EXERCISE AIM - The lines to find are those in the entries that hold the word "split"; copy every one of them.

#### AVAILABLE DATA ####

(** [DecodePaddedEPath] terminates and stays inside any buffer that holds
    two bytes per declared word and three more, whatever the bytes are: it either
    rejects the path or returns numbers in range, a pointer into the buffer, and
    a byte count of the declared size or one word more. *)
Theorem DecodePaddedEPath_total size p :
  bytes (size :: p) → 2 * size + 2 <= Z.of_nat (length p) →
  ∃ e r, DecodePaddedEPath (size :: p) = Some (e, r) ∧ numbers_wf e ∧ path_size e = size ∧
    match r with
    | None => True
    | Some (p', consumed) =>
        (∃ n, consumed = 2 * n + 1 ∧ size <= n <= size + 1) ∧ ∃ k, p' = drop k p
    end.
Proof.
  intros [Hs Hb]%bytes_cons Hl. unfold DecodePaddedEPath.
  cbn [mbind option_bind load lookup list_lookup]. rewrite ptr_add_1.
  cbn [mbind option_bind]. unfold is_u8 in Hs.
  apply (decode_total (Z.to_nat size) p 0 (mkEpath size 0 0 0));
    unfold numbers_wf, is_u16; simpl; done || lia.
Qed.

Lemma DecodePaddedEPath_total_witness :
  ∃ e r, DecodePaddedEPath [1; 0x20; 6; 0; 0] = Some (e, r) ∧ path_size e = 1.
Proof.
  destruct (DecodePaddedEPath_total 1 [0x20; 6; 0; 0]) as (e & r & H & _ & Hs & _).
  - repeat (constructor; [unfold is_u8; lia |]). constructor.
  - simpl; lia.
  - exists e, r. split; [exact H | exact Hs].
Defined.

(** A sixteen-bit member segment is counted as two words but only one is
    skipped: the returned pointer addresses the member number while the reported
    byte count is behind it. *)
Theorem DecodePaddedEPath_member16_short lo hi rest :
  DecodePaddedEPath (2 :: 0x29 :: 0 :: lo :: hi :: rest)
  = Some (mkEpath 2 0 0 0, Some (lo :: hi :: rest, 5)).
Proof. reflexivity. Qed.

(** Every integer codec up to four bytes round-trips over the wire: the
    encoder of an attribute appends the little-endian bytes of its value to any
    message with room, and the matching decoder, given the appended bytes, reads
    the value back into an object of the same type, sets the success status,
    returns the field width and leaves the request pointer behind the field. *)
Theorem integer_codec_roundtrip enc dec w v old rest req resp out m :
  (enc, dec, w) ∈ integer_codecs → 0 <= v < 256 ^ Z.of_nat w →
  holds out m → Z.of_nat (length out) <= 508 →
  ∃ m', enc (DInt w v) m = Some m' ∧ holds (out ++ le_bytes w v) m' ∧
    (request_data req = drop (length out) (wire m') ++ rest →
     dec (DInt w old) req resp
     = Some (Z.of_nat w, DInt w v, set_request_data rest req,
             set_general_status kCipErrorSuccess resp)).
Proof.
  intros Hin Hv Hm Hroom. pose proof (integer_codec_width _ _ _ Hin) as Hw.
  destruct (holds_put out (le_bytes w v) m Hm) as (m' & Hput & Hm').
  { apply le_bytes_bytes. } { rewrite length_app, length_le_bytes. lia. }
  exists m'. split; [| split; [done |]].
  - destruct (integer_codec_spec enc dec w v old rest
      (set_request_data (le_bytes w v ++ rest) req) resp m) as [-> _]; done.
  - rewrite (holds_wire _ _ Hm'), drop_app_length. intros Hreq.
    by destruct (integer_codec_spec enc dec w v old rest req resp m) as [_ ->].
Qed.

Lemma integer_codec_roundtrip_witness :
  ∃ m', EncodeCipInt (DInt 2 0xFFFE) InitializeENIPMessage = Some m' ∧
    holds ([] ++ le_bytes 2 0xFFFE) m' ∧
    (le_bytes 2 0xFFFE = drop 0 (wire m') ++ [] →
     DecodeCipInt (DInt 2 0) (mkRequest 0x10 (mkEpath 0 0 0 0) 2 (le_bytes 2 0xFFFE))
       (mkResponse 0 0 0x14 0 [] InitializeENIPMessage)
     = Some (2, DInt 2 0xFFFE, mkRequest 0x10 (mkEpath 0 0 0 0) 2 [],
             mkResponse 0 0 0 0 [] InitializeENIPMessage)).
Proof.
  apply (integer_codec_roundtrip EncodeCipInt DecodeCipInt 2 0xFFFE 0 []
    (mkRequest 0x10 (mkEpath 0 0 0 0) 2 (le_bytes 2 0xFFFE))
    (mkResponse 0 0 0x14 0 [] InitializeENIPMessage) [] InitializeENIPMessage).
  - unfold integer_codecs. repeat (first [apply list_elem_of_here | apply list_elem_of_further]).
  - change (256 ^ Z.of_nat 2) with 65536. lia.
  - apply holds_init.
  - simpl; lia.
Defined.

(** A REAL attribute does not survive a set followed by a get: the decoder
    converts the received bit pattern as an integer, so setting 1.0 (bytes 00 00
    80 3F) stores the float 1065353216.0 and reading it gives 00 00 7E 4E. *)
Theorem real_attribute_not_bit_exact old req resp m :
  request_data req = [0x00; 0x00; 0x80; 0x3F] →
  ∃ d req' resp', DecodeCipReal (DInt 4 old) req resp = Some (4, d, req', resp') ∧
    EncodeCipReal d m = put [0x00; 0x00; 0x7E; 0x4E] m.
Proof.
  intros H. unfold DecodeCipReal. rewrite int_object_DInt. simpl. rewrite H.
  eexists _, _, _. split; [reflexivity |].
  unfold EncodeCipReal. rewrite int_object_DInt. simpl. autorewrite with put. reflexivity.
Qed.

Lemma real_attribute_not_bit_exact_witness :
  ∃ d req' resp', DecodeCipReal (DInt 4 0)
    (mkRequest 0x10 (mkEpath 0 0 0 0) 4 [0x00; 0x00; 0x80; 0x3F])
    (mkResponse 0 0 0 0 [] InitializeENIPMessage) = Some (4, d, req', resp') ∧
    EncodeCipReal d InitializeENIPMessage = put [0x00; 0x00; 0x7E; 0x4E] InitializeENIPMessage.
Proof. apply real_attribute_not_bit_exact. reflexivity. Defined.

####

RESPONSE BOX -
  - exists e, r. split; [exact H | exact Hs].
  exists m'. split; [| split; [done |]].
  eexists _, _, _. split; [reflexivity |].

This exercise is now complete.